(GIVEN RECORDS begins)

(** * MiV-OS: pipeline executor, threshold-cutoff spike detection, burst statistics

    A shallow embedding of
      - [miv/core/pipeline.py]            (class [Pipeline]),
      - [miv/signal/spike/detection.py]   (class [ThresholdCutoff]),
      - [miv/statistics/burst.py]         (function [burst]),
    followed by the properties of these programs.

    Conventions.
      - Python [int] is [Z] (indices never leave the 64-bit range of numpy's
        [intp], so no wrap-around is written out).
      - A Python [float] (IEEE 754 binary64) is the rational [Q] it stands
        for.  Comparisons are exact, as they are on floats.  Every arithmetic
        operation of the sources ([*], [-], [+], [/] on floats) rounds its
        exact result to the nearest float, ties to even ([round_float64]);
        negation and absolute value are exact.  An index or a count that is
        converted to a float is not rounded: arrays have fewer than [2^53]
        entries.  The non-finite floats ([inf], [nan]) are not values of
        this model.  Where an operation on finite floats overflows, its
        rounded result, of magnitude [2^1024] or more, stands for the
        infinity wherever that is only compared with finite floats;
        [int(x)] of it raises, as Python's does; and a property of values
        that are computed from it excludes the overflow by a hypothesis.
        Where numpy would divide by zero the definition says what stands
        for the result.
      - A Python object is an address ([loc]) into a store; attributes that
        the code probes or assigns are fields of the stored record.
      - A call that may raise returns an [option] (pure numeric code) or an
        [outcome] (the executor, which also threads the store and a trace). *)

From Stdlib Require Import List String Ascii ZArith QArith Qabs Qround Qpower Lia Lqa Bool
  DecimalString Sorted.
From Equations Require Import Equations.
Import ListNotations.

Set Implicit Arguments.

(* ===================================================================== *)
(** * Part I: definitions                                                 *)
(* ===================================================================== *)

(** ** Python built-ins used by the sources *)

Open Scope string_scope.

(** [str(i)] for a non-negative [int]. *)
Definition py_str_of_nat (n : nat) : string :=
  NilZero.string_of_uint (Nat.to_uint n).

(** The string ["\n"] of Python: one line feed. *)
Definition newline : string := String "010"%char EmptyString.

(** [sep.join(l)]. *)
Definition py_join (sep : string) (l : list string) : string :=
  String.concat sep l.

(** [s * n] for a string [s]. *)
Fixpoint py_str_mul (s : string) (n : nat) : string :=
  match n with
  | O => ""
  | S k => s ++ py_str_mul s k
  end.

(** [enumerate(l)]. *)
Definition py_enumerate {A : Type} (l : list A) : list (nat * A) :=
  combine (seq 0 (List.length l)) l.

(** A keyword argument that was not passed takes its default. *)
Definition py_default {A : Type} (d : A) (o : option A) : A :=
  match o with
  | Some a => a
  | None => d
  end.

(** ** The object store of the executor *)

Definition loc := nat.

(** A node: its string form ([str(node)]) and its [cacher] attribute, which is
    absent ([hasattr(node, "cacher")] is false) or the address of a cacher. *)
Record node_obj : Type := mk_node
  { node_str : string;
    node_cacher : option loc }.

(** A cacher (Cache Policy Controller): the [cache_policy] attribute. *)
Record cacher_obj : Type := mk_cacher
  { cache_policy : string }.

Record store : Type := mk_store
  { nodes : loc -> node_obj;
    cachers : loc -> cacher_obj }.

(** [cacher.cache_policy = p] for the cacher at address [c]; every other
    cacher, and every node, is left as it is. *)
Definition set_cache_policy (c : loc) (p : string) (st : store) : store :=
  {| nodes := nodes st;
     cachers := fun c' => if Nat.eqb c' c then {| cache_policy := p |} else cachers st c' |}.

(GIVEN RECORDS ends)

■ **AIM OF THE TASK**: Everything from the line with "- A Python object" through the line with "From Equations Require Import Equations." should be written out exactly as it appears above, end lines included, and nothing outside that range.

■ **EXERCISE OUTPUT**:
      - A Python object is an address ([loc]) into a store; attributes that
        the code probes or assigns are fields of the stored record.
      - A call that may raise returns an [option] (pure numeric code) or an
        [outcome] (the executor, which also threads the store and a trace). *)

From Stdlib Require Import List String Ascii ZArith QArith Qabs Qround Qpower Lia Lqa Bool
  DecimalString Sorted.
From Equations Require Import Equations.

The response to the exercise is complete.